Chuck Robbins, chairman and chief executive of IT giant Cisco Systems (CSCO) used an example of his sister to highlight the problem in how the US values workers. She is 55-years-old and works at a rural school in Georgia and has been working for decades. However, she has faced challenges to get a job in the same sector when considering relocation because she doesn’t have a college degree.
“We have to look at skills, if you don’t have a degree — who cares?” he said.
“What the US is doing is wrong. The number one [thing to change is that] as employers, we have to discard the historical criteria on how we hire people. We can’t look down or disregard people if they don’t have a degree.”
Sneader lent support to the idea. He calls it an issue with “credentialling.”
“We need to get rid of the old way of doing it. In the US, only a third of Americans have a four-year college degree, for the remaining two-thirds, we need to identify skills and recognition.

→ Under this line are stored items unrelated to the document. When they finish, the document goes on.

Lemma Collect_silenced E c w : Collect (silenced E) c w = Collect E c w.
Proof.
  unfold Collect, bind.
  change (generateCollectionDirectory (silenced E) c w)
    with (generateCollectionDirectory E c w).
  destruct (generateCollectionDirectory E c w) as [[d|e] w1]; [|done].
  unfold slog, modify.
  change (os_Environ (silenced E)) with (os_Environ E).
  destruct (exec_Run_silenced E (command_name c) (command_args c)
              (os_Environ E ++ [COLLECTIONS_DIR_ENVVAR +:+ "=" +:+ d])) as [Herr Hstderr].
  destruct (exec_Run (silenced E) _ _ _) as [[e1 o1] s1].
  destruct (exec_Run E _ _ _) as [[e2 o2] s2].
  simpl in Herr, Hstderr. subst. done.
Qed.

(** X24.  The standard output of the command is captured and never
    looked at: a collection, and a whole run, are the same, in what they
    return and in every part of the world they leave, as with a command
    that writes nothing there. *)
Theorem X24_the_commands_output_is_dropped E c cmd w :
  Collect (silenced E) c w = Collect E c w ∧
  doRun (silenced E) cmd w = doRun E cmd w.
Proof.
  split; [apply Collect_silenced|].
  unfold doRun, bind, attempt.
  change (GetCollector (silenced E)) with (GetCollector E).
  destruct (GetCollector E (arg_collector cmd) w) as [[collector|e] w1]; [|done].
  destruct (NewCollectorInfoDTO collector w1) as [[info|e] w2]; [|done].
  change (time_Now (silenced E)) with (time_Now E).
  destruct (time_Now E w2) as [[t|e] w3]; [|done].
  rewrite Collect_silenced. reflexivity.
Qed.
(** The effect of the handler registered for [op], run on a machine with
    16 registers whose field [x] is a register index. *)
Lemma execute_effect (op : Z) (ins : Cpu.instruction G S R) p s :
  Cpu.instruction_table !! op = Some ins ->
  Z.of_nat (length (Cpu.r s)) = 16 ->
  0 <= Cpu.Params.x p <= 15 ->
  match Cpu.execute ins p s with
  | Ret n s' =>
      Cpu.pc s' = Cpu.pc s /\ op <> 0x10 /\
      (op <> 0x02 -> n = 4) /\ (op = 0x02 -> n = 0 \/ n = 4) /\
      (op <> 0x30 -> op <> 0x31 -> Cpu.memory s' = Cpu.memory s) /\
      (op <> 0x07 -> op <> 0x20 -> op <> 0x22 -> op <> 0x23 -> op <> 0x24 ->
       Cpu.r s' = Cpu.r s) /\
      (op <> 0x21 -> Cpu.sp s' = Cpu.sp s) /\
      (op <> 0x05 -> op <> 0x06 -> Cpu.flag s' = Cpu.flag s)
  | Raise e s' =>
      (s' = s /\ (e = TypeError \/ e = IndexError \/ e = ValueError))
      \/ (op = 0x10 /\ e = JmpException "JMP" /\ s' = Cpu.set_pc (Cpu.Params.hhll p) s)
  end.
Proof.
  intros Hop Hlen Hx. apply instruction_table_lookup in Hop. simpl in Hop.
  repeat (destruct Hop as [[= <- <-]|Hop];
    [ reduce_state; unfold_handlers; unfold_run; destruct_tests; reduce_state;
      repeat match goal with
             | E : setitem _ _ _ = inl _ |- _ => apply setitem_inl in E as [? ?]
             | E : getitem _ _ = inl _ |- _ => apply getitem_inl in E
             end;
      tidy_tests;
      first [ exfalso; unfold value in *; lia
            | split_all; intros; first [reflexivity | lia | tauto | auto]
            | left; split; [reflexivity|]; tauto
            | right; split_all; reflexivity ]
    | ]).
  contradiction.
Qed.

(** No handler changes the number of registers or of memory cells,
    however it ends. *)
Lemma execute_lengths (op : Z) (ins : Cpu.instruction G S R) p s :
  Cpu.instruction_table !! op = Some ins ->
  length (Cpu.r (final (Cpu.execute ins p s))) = length (Cpu.r s) /\
  length (Cpu.memory (final (Cpu.execute ins p s))) = length (Cpu.memory s).
Proof.
  intros Hop. apply instruction_table_lookup in Hop. simpl in Hop.
  repeat (destruct Hop as [[= <- <-]|Hop];
    [ reduce_state; unfold_handlers; unfold_run; destruct_tests; reduce_state;
      repeat match goal with
             | E : setitem _ _ _ = inr _ |- _ => apply setitem_length in E
             end;
      split; first [reflexivity | assumption]
    | ]).
  contradiction.
Qed.
(** * awscli/customizations/s3/fileinfo.py: transfer tasks

    A shallow embedding of [fileinfo.py]: the option pipeline
    ([_handle_object_params]), the transfer methods of [FileInfo]
    ([upload], [download], [copy], [delete], [move]), the local persistence
    helper [save_file] and the bucket operations of [TaskInfo].

    Python dictionaries are finite maps ([gmap string _]); a method that
    raises returns [Raise e]; calls that reach the operating system or the
    remote store go through the handlers of a [Platform] and are logged, in
    order, in a trace of events. *)

From Stdlib Require Import ZArith QArith Ascii String.
From stdpp Require Import gmap strings list pretty.

Open Scope string_scope.
Open Scope list_scope.
Open Scope Z_scope.

(** ** Python values and exceptions *)

Abbreviation bytes := (list Byte.byte).

Inductive exn : Type :=
| KeyError (key : string)
| ValueError (msg : string)
| TypeError (msg : string)
| IndexError
| AttributeError (msg : string)
| MD5Error
| Exception (msg : string)
| OSError (errno : Z)
| IOError (errno : Z)
| ServiceError (msg : string).

Inductive result (A : Type) : Type :=
| Ok (a : A)
| Raise (e : exn).
Arguments Ok {A} a.
Arguments Raise {A} e.

(** A computation over a mutable store [S] that may raise. *)
Definition SE (S A : Type) : Type := S → result A * S.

“Jobs aren’t for life. What I tell clients is that we have to shift from ‘it’s a sad day they’re leaving,’ to ‘when they come back.’ It’s about training for employability, not employment.
“The third part is to disband the idea of young versus old and nature of work. Some people stay in companies for 12 years, now the average is two — we have to recognise and celebrate diversity and different types of jobs, and rate of unemployment in some areas.”